What needs to be done
Each line from the start of the records through the line containing "cut_freq_range freq_range_initial eigs" is to be transcribed exactly, and no other line is to be included.

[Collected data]
(** [get_default] of [sfepy.base.base], the float power [x ** 2.] and the
    sine-warped sample are outside this module. *)
Variable get_default : option eig_range → eig_range → eig_range.
Variable pow2 : float → float.
Variable warped_sample : float → float → float → float → list float.

(** [fix_eig_range]: the in-place [+=] needs a list. *)
Definition fix_eig_range (n_eigs : nat) (option_eig_range : option eig_range)
    : outcome eig_range :=
  let er :=
    get_default option_eig_range (EigRange false 0 (Z.of_nat n_eigs)) in
  er ← (if er_stop er <? 0 then
          if er_is_list er then
            Ret (EigRange true (er_start er)
                          (er_stop er + (Z.of_nat n_eigs + 1)))
          else Raise TypeError
        else Ret er);
  _ ← DensityVolumeInfo.assert_ (er_start er <? er_stop er - 1);
  _ ← DensityVolumeInfo.assert_ (er_stop er <=? Z.of_nat n_eigs);
  Ret er.

(** [BandGaps.__call__]; [fz] and [trace] are the callbacks built from the
    mass tensor, and [detect_band_gaps] runs in its default normal mode. *)
Definition band_gaps_call (fuel : nat) (fz trace : callback)
    (eigs : list float) (ema : eigenmomenta_info) (o : band_gaps_opts)
    : outcome band_gaps :=
  er ← fix_eig_range (length eigs) (bg_eig_range o);
  '(freq_range_initial, er) ←
    match bg_fixed_eig_range o with
    | Some (mine, maxe) =>
        let ii :=
          Np.where_ (λ e, (pow2 mine <? e)%float && (e <? pow2 maxe)%float)
                    eigs in
        selected ← mapM (λ i, Py.getitem eigs (Z.of_nat i)) ii;
        i0 ← Py.getitem ii 0;
        i1 ← Py.getitem ii (-1);
        Ret (sqrt <$> selected,
             EigRange false (Z.of_nat i0) (Z.of_nat i1 + 1))
    | None =>
        Ret (sqrt <$> Builtin.slice_z eigs (er_start er) (er_stop er), er)
    end;
  _ ← Py.getitem freq_range_initial 0;
  _ ← Py.getitem freq_range_initial (-1);
  '(freq_range, freq_range_margins) ←
    cut_freq_range freq_range_initial eigs (valid ema) (bg_freq_margins o) er
      (bg_fixed_eig_range o) (feps (bg_detect o));
  '(log_freqs, log_eigs, gaps, kinds) ←
    detect_band_gaps warped_sample fuel fz trace
      (FreqInfo freq_range freq_range_margins) (bg_detect o) "normal";
  Ret (BandGapsResult log_freqs log_eigs gaps kinds (valid ema) er
         (length eigs) (n_zeroed ema) freq_range_initial freq_range
         freq_range_margins).

End BandGaps.

(** ** [AppliedLoadTensor] *)

Module AppliedLoadTensor.

Record t : Type := Make {
  eigs : list float;
  ema : array2;
  uema : array2;
  dv : dv_info
}.

(** [__call__]: the eigenvalues and the eigenmomenta are masked by
    [ema.valid], the second eigenmomenta by their own mask. *)
Definition call (evp_eigs : list float) (dv : dv_info)
    (em uem : eigenmomenta_info) : t :=
  Make (Mat.select evp_eigs (valid em))
       (Array2 (ncols (eigenmomenta em))
               (Mat.select (rows (eigenmomenta em)) (valid em)))
       (Array2 (ncols (eigenmomenta uem))
               (Mat.select (rows (eigenmomenta uem)) (valid uem)))
       dv.

(** [a[:, j]]: the column must exist. *)
Definition column (a : array2) (j : nat) : outcome (list float) :=
  if (j <? ncols a)%nat then Ret (Mat.column a j) else Raise IndexError.

(** [nm.sum(ema[:, ir] * uema[:, ic] / de)] *)
Definition entry_sum (self : t) (de : list float) (ir ic : nat)
    : outcome float :=
  a ← column (ema self) ir;
  b ← column (uema self) ic;
  ab ← Builtin.broadcast2 PrimFloat.mul a b;
  q ← Builtin.broadcast2 PrimFloat.div ab de;
  Ret (Np.sum q).

Fixpoint fill_loop (self : t) (f2 : float) (de : list float)
    (pairs : list (nat * nat)) (fload : list (list float))
    : outcome (list (list float)) :=
  match pairs with
  | [] => Ret fload
  | (ir, ic) :: rest =>
      val ← entry_sum self de ir ic;
      fill_loop self f2 de rest
        (Mat.set fload ir ic (Mat.get fload ir ic + f2 * val)%float)
  end.

(** [evaluate]; [pow2] is the power [freq**2].  After the loops the
    identity is requested as [nm.eye((n_c, n_c))], with a tuple where the
    number of rows is expected, which numpy refuses with [TypeError]. *)
Definition evaluate (pow2 : float → float) (self : t) (freq : float)
    : outcome (list (list float)) :=
  let n_c := ncols (ema self) in
  let fload := Mat.zeros n_c n_c in
  let de := (λ e, pow2 freq - e)%float <$> eigs self in
  if negb (Np.all_finite de) then
    Raise (ValueError "frequency %e too close to resonance!")
  else
    fload ← fill_loop self (pow2 freq) de
               (ir ← seq 0 n_c; ic ← seq 0 n_c; [(ir, ic)]) fload;
    Raise TypeError.

End AppliedLoadTensor.

(** ** [plot_gap] and [plot_gaps] *)

Section Plot.

(** A plot resource: the keyword arguments that matplotlib receives. *)
Variable rsc : Type.

(** What [draw_rect] hands to [ax.fill]: the two ends of a rectangle along
    the frequency axis and its resource; its vertical extent is always
    [plot_range]. *)
Definition rect : Type := float * float * rsc.

(** [plot_rsc[key]] *)
Definition resource (plot_rsc : gmap string rsc) (key : string)
    : outcome rsc :=
  match plot_rsc !! key with
  | Some r => Ret r
  | None => Raise KeyError
  end.
(** ** Choosing a service *)

(** X24. The setter of [currentServiceName] emits one [change] in which the
    settings' property [generateImageBy] is exactly [{ name: newServiceName,
    params: imageParams }]; every other setting and every other selection is
    carried over as it is. A component created for a card with the emitted
    selections has the new name as its current service and the same params. *)
Theorem set_currentServiceName_round_trip (newServiceName : value) sel old :
  ImageCard.read (ImageCard.card this) ImageCard.selections = inl sel ->
  ImageCard.read sel ImageCard.settings = inl old ->
  exists e settings,
    ImageCard.set_currentServiceName this newServiceName = inl e
    /\ changes_selection this sel "settings" (VObject settings) e
    /\ own_property "generateImageBy" settings
       = Some (VObject [("name", newServiceName);
                        ("params", ImageCard.imageParams this)])
    /\ (forall k,
          k <> "generateImageBy" ->
          own_property k settings
          = own_property k (own_enumerable_properties old))
    /\ forall card' index' selections',
         ImageCard.emitted_selections e = inl selections' ->
         ImageCard.read card' ImageCard.selections = inl selections' ->
         exists this',
           ImageCard.instantiate card' index' = inl this'
           /\ ImageCard.currentServiceName this' = inl newServiceName
           /\ ImageCard.imageParams this' = ImageCard.imageParams this.
Proof.
  intros Hsel Hold.
  unfold ImageCard.set_currentServiceName, and_next. rewrite Hsel, Hold.
  eexists _, _. split; [reflexivity|].
  split; [apply changes_selection_intro|].
  split; [apply own_property_define_property_eq|].
  split; [intros k Hk; apply own_property_define_property_ne, Hk|].
  intros card' index' selections' Hemitted Hcard'.
  cbn [ImageCard.emitted_selections ImageCard.read ImageCard.member_key
       own_property] in Hemitted.
  cbn in Hemitted. injection Hemitted as <-.
  unfold ImageCard.instantiate, ImageCard.data, ImageCard.currentServiceName,
    and_next.
  cbn [ImageCard.card]. rewrite Hcard'.
  cbn [ImageCard.read ImageCard.member_key].
  rewrite (own_property_define_property_eq "settings").
  cbn [ImageCard.read ImageCard.member_key].
  rewrite (own_property_define_property_eq "generateImageBy").
  eexists. split; [reflexivity|].
  cbn [ImageCard.card ImageCard.imageParams fst]. rewrite Hcard'.
  cbn [ImageCard.read ImageCard.member_key].
  rewrite (own_property_define_property_eq "settings").
  cbn [ImageCard.read ImageCard.member_key].
  rewrite (own_property_define_property_eq "generateImageBy").
  split; reflexivity.
Qed.

(** ** Three ways to report the service *)

(** X25. [generateImageByChange] is the setter called with the current name:
    when the getter returns a name, both emit the same change, and when the
    getter throws, [generateImageByChange] throws the same exception. The
    watcher of [imageParams], called with the current params, does what
    [generateImageByChange] does. *)
Theorem generateImageByChange_is_set_to_current_name :
  match ImageCard.currentServiceName this with
  | inl serviceName =>
      ImageCard.generateImageByChange this
      = ImageCard.set_currentServiceName this serviceName
  | inr e => ImageCard.generateImageByChange this = inr e
  end
  /\ ImageCard.imageParams_handler this (ImageCard.imageParams this)
     = ImageCard.generateImageByChange this.
Proof.
  split; [|reflexivity].
  unfold ImageCard.generateImageByChange, ImageCard.set_currentServiceName,
    ImageCard.currentServiceName, and_next.
  destruct (ImageCard.read (ImageCard.card this) _) as [sel|];
    [|reflexivity].
  destruct (ImageCard.read sel _) as [old|]; [|reflexivity].
  destruct (ImageCard.read old _) as [generateImageBy|]; [|reflexivity].
  destruct (ImageCard.read generateImageBy _); reflexivity.
Qed.

(** ** A component that was created *)

(** X26. When [data()] returns for the card, no handler throws for it: the
    getter returns, and the setter, the watcher, [generateImageByChange] and
    [emitChange] each emit their change, whatever their arguments. *)
Theorem created_component_never_throws d :
  ImageCard.data (ImageCard.card this) = inl d ->
  (exists serviceName, ImageCard.currentServiceName this = inl serviceName)
  /\ (exists e, ImageCard.generateImageByChange this = inl e)
  /\ (forall newValue,
        exists e, ImageCard.imageParams_handler this newValue = inl e)
  /\ (forall newServiceName,
        exists e, ImageCard.set_currentServiceName this newServiceName = inl e)
  /\ (forall field v, exists e, ImageCard.emitChange this field v = inl e).
Proof.
  unfold ImageCard.data, ImageCard.currentServiceName,
    ImageCard.generateImageByChange, ImageCard.imageParams_handler,
    ImageCard.set_currentServiceName, ImageCard.emitChange,
    ImageCard.currentServiceName, and_next.
  destruct (ImageCard.read (ImageCard.card this) _) as [sel|]; [|discriminate].
  destruct (ImageCard.read sel _) as [old|]; [|discriminate].
  destruct (ImageCard.read old _) as [generateImageBy|]; [|discriminate].
  destruct (ImageCard.read generateImageBy ImageCard.params) as [p|] eqn:Hp;
    [|discriminate].
  intros _.
  destruct (read_defined _ _ ImageCard.name _ Hp) as [serviceName ->].
  repeat split; intros; eexists; reflexivity.
Qed.

End ImageCardFacts.

(** ** The validator of the prop *)

(** X27. A card the validator accepts is an object with an own property
    [selections], and [emitChange] never throws for it; but the property may
    hold anything, and [data()] throws for an accepted card whose selections
    are [undefined]. *)
Theorem validator_accepts_cards_with_selections :
  (forall this,
      ImageCard.validator (ImageCard.card this) = inl true ->
      (exists properties sel,
          ImageCard.card this = VObject properties
          /\ own_property "selections" properties = Some sel
          /\ own_property "type" properties <> None)
      /\ forall field v, exists e, ImageCard.emitChange this field v = inl e)
  /\ exists card e,
       ImageCard.validator card = inl true /\ ImageCard.data card = inr e.
Proof.
  split.
  - intros [card index imageParams isSettingsOpen]. cbn [ImageCard.card].
    unfold ImageCard.validator, ImageCard.emitChange, and_next.
    destruct card as [| |b|x|s|items|properties];
      cbn [ImageCard.hasOwnProperty]; try discriminate.
    + (* a string has no own property [selections] *)
      rewrite (no_index_is "selections") by reflexivity. discriminate.
    + rewrite (no_index_is "selections") by reflexivity. discriminate.
    + destruct (own_property "hasOwnProperty" properties); [discriminate|].
      destruct (own_property "selections" properties) as [sel|] eqn:Hsel;
        [|discriminate].
      destruct (own_property "type" properties) eqn:Htype; [|discriminate].
      intros _. split.
      * exists properties, sel. split; [reflexivity|].
        split; [exact Hsel|]. rewrite Htype. discriminate.
      * intros field v'. eexists. reflexivity.
  - exists (VObject
              [("selections", VUndefined); ("type", VString (lit "image"))]).
    eexists. split; reflexivity.
Qed.

Local Close Scope string_scope.

(* ===================================================================== *)
(** * The scenario, run *)
(* ===================================================================== *)

(** The failing input of C1: the single name "Ann". The text adapter
    answers, and the push on its answer throws. *)
Example resolvePersonsData_throws_on_a_name :
  run (scenario_env [] [])
    (resolvePersonsData scenario_this [CName (lit "Ann")] []) []
  = (inr (TypeError "personData.push is not a function"),
     [Called
        (createChatCompletionJson (Some 1000%Z)
           (getPersonDataPrompt scenario_this (CName (lit "Ann")))
           personDataJsonFormat)
        (inl (PersonData.Build (lit "A writer.") (lit "active")))]).
Proof. reflexivity. Qed.

Lemma resolvePersonsData_fails_on_unresolved_candidate_witness :
  Exists (fun person => carries_biography_and_status [] person = None)
    [CName (lit "Ann")]
  /\ exists person e answered,
       In person [CName (lit "Ann")]
       /\ run (scenario_env [] [])
            (resolvePersonsData scenario_this [CName (lit "Ann")] []) []
          = (inr e,
             [Called (createChatCompletionJson (Some 1000%Z)
                        (getPersonDataPrompt scenario_this person)
                        personDataJsonFormat)
                answered])
       /\ (answered = inr e
           \/ e = TypeError "personData.push is not a function").
Proof.
  split; [left; reflexivity|].
  apply (resolvePersonsData_fails_on_unresolved_candidate scenario_this
           (scenario_env [] []) [CName (lit "Ann")] [] []).
  left. reflexivity.
Defined.

(** With [names] proposed and all of them stored, [init] stops. *)
Lemma init_stops_after_deduplication_witness :
  let env := scenario_env [lit "Ann"] [ann] in
  let evs :=
    snd (run env (@getVirtualPersons scenario_platform scenario_this
                    (Number_of_Z 1) (Number_of_Z 3)) []) in
  run env (@getVirtualPersons scenario_platform scenario_this
             (Number_of_Z 1) (Number_of_Z 3)) [] = (inl [], evs)
  /\ run env (@init scenario_platform scenario_this
                (Number_of_Z 1) (Number_of_Z 3) [ann]) []
     = (inl [ann], evs).
Proof.
  split; [vm_compute; reflexivity|].
  apply (@init_stops_after_deduplication scenario_platform scenario_this
           (scenario_env [lit "Ann"] [ann]) (Number_of_Z 1) (Number_of_Z 3)
           [ann] []).
  vm_compute. reflexivity.
Defined.

(** Bob and Carl have no headshot and no image comes back: Bob's turn
    fails, is patched, and Carl's turn follows. *)
Lemma resolvePersonImages_continues_without_url_witness :
  truthy (Person.headshot ([bob; carl] !!! 0)) = false
  /\ answer (scenario_env [] []) []
       (headshot_request scenario_this (Person.name ([bob; carl] !!! 0)))
     = inl None
  /\ truthy (@None jsstring) = false
  /\ fst (run (scenario_env [] [])
            (resolvePersonImages scenario_this [0; 1] [bob; carl]) [])
     = inl [bob; carl]
  /\ omap image_query
       (snd (run (scenario_env [] [])
               (resolvePersonImages scenario_this [0; 1] [bob; carl]) []))
     = [headshot_prompt (lit "Bob"); headshot_prompt (lit "Carl")]
  /\ omap patch_of
       (snd (run (scenario_env [] [])
               (resolvePersonImages scenario_this [0; 1] [bob; carl]) []))
     = [(None, bob); (None, carl)].
Proof.
  split; [reflexivity|]. split; [reflexivity|]. split; [reflexivity|].
  pose proof (resolvePersonImages_continues_without_url scenario_this
                (scenario_env [] []) 0 [1] [bob; carl] [] None
                eq_refl eq_refl eq_refl) as Hrun.
  cbv zeta in Hrun. cbn [answer scenario_env scenario_answer] in Hrun.
  rewrite Hrun. repeat split.
Defined.

Lemma savePersonsData_creates_once_each_witness :
  (forall l, In l [0; 1] -> l < length [ann; bob])
  /\ exists created h' evs,
       run (scenario_env [] [])
         (@savePersonsData scenario_platform scenario_this [0; 1] [ann; bob])
         []
       = (inl (created, h'), evs).
Proof.
  assert (Hvalid : forall l, In l [0; 1] -> l < length [ann; bob])
    by (cbn; intros l [<-|[<-|[]]]; lia).
  split; [exact Hvalid|].
  apply (@savePersonsData_creates_once_each scenario_platform scenario_this
           (scenario_env [] []) [0; 1] [ann; bob] [] Hvalid).
  intros tr data. eexists. reflexivity.
Defined.
(** X14. Renaming a tab: the pages keep their widgets and their order
    whatever the answer; a cancelled dialog, an empty name or an index that
    names no tab change nothing; otherwise the tab at the index, and no
    other, gets the new text. *)
Theorem rename_changes_one_label t index text ok :
  map fst (rename_tab t index (text, ok)) = map fst t
  /\ (ok = false \/ text = [] \/ widget t index = None ->
      rename_tab t index (text, ok) = t)
  /\ (ok = true -> text <> [] -> widget t index <> None ->
      forall j, tabText (rename_tab t index (text, ok)) j
                = if j =? index then text else tabText t j).
Proof.
  split; [apply rename_tab_fst|]. split.
  - intros [-> | [-> | Hw]]; [reflexivity|now destruct ok|].
    unfold rename_tab. destruct (ok && _); [|reflexivity].
    unfold widget, setTabText in *.
    destruct (index <? 0); [reflexivity|].
    destruct (nth_error t (Z.to_nat index)); [discriminate|reflexivity].
  - intros -> Ht Hw j. unfold rename_tab. cbn [andb].
    destruct text; [contradiction|]. now apply tabText_setTabText.
Qed.
End Rename.

End UiFacts.

(* ================================================================== *)
(** * Facts about the settings: colours, the dialog and the store *)
(* ================================================================== *)

Module SettingsFacts.
Import Py Settings QtFacts.

Section Tables.
Variable unicode_lower : pystr -> pystr.

(** The loop of [get_color_name] finds the first entry whose code is the
    given one up to case. *)
Lemma get_color_name_first color_dict hex_code before name code after :
  color_dict = before ++ (name, code) :: after ->
  lower unicode_lower code = lower unicode_lower hex_code ->
  Forall (fun entry => lower unicode_lower (snd entry) <> lower unicode_lower hex_code) before ->
  get_color_name unicode_lower color_dict hex_code = name.
Proof.
  intros -> Hc. induction before as [|[n c] before IH]; intros Hb;
    cbn [List.app get_color_name].
  - rewrite Hc, pystr_eqb_refl. reflexivity.
  - inversion Hb as [|? ? Hn Hrest]; subst. cbn [snd] in Hn.
    destruct (pystr_eqb (lower unicode_lower c) (lower unicode_lower hex_code)) eqn:E;
      [apply pystr_eqb_eq in E; contradiction|].
    now apply IH.
Qed.

Lemma get_color_name_none color_dict hex_code :
  Forall (fun entry => lower unicode_lower (snd entry) <> lower unicode_lower hex_code) color_dict ->
  get_color_name unicode_lower color_dict hex_code = [].
Proof.
  induction color_dict as [|[n c] rest IH]; intros H; [reflexivity|].
  inversion H as [|? ? Hn Hrest]; subst. cbn [snd] in Hn.
  cbn [get_color_name].
  destruct (pystr_eqb (lower unicode_lower c) (lower unicode_lower hex_code)) eqn:E;
    [apply pystr_eqb_eq in E; contradiction|].
  now apply IH.
Qed.

(** What [get_color_name] returns is a name of the table whose code is the
    given one up to case, or the empty text when no code is. *)
Lemma get_color_name_cases color_dict hex_code :
  (get_color_name unicode_lower color_dict hex_code = []
   /\ Forall (fun entry => lower unicode_lower (snd entry) <> lower unicode_lower hex_code) color_dict)
  \/ exists before code after,
      color_dict
      = before ++ (get_color_name unicode_lower color_dict hex_code, code) :: after
      /\ lower unicode_lower code = lower unicode_lower hex_code
      /\ Forall (fun entry => lower unicode_lower (snd entry) <> lower unicode_lower hex_code) before.
Proof.
  induction color_dict as [|[n c] rest IH]; [left; split; constructor|].
  cbn [get_color_name].
  destruct (pystr_eqb (lower unicode_lower c) (lower unicode_lower hex_code)) eqn:E.
  - apply pystr_eqb_eq in E. right. exists [], c, rest. auto.
  - assert (Hne : lower unicode_lower c <> lower unicode_lower hex_code).
    { intros H. rewrite H, pystr_eqb_refl in E. discriminate. }
    destruct IH as [[H1 H2] | (before & code & after & H1 & H2 & H3)].
    + left. split; [exact H1|]. constructor; assumption.
    + right. exists ((n, c) :: before), code, after.
      split; [cbn [List.app]; congruence|]. split; [exact H2|].
      constructor; assumption.
Qed.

Output below
(** [get_default] of [sfepy.base.base], the float power [x ** 2.] and the
    sine-warped sample are outside this module. *)
Variable get_default : option eig_range → eig_range → eig_range.
Variable pow2 : float → float.
Variable warped_sample : float → float → float → float → list float.

(** [fix_eig_range]: the in-place [+=] needs a list. *)
Definition fix_eig_range (n_eigs : nat) (option_eig_range : option eig_range)
    : outcome eig_range :=
  let er :=
    get_default option_eig_range (EigRange false 0 (Z.of_nat n_eigs)) in
  er ← (if er_stop er <? 0 then
          if er_is_list er then
            Ret (EigRange true (er_start er)
                          (er_stop er + (Z.of_nat n_eigs + 1)))
          else Raise TypeError
        else Ret er);
  _ ← DensityVolumeInfo.assert_ (er_start er <? er_stop er - 1);
  _ ← DensityVolumeInfo.assert_ (er_stop er <=? Z.of_nat n_eigs);
  Ret er.

(** [BandGaps.__call__]; [fz] and [trace] are the callbacks built from the
    mass tensor, and [detect_band_gaps] runs in its default normal mode. *)
Definition band_gaps_call (fuel : nat) (fz trace : callback)
    (eigs : list float) (ema : eigenmomenta_info) (o : band_gaps_opts)
    : outcome band_gaps :=
  er ← fix_eig_range (length eigs) (bg_eig_range o);
  '(freq_range_initial, er) ←
    match bg_fixed_eig_range o with
    | Some (mine, maxe) =>
        let ii :=
          Np.where_ (λ e, (pow2 mine <? e)%float && (e <? pow2 maxe)%float)
                    eigs in
        selected ← mapM (λ i, Py.getitem eigs (Z.of_nat i)) ii;
        i0 ← Py.getitem ii 0;
        i1 ← Py.getitem ii (-1);
        Ret (sqrt <$> selected,
             EigRange false (Z.of_nat i0) (Z.of_nat i1 + 1))
    | None =>
        Ret (sqrt <$> Builtin.slice_z eigs (er_start er) (er_stop er), er)
    end;
  _ ← Py.getitem freq_range_initial 0;
  _ ← Py.getitem freq_range_initial (-1);
  '(freq_range, freq_range_margins) ←
    cut_freq_range freq_range_initial eigs (valid ema) (bg_freq_margins o) er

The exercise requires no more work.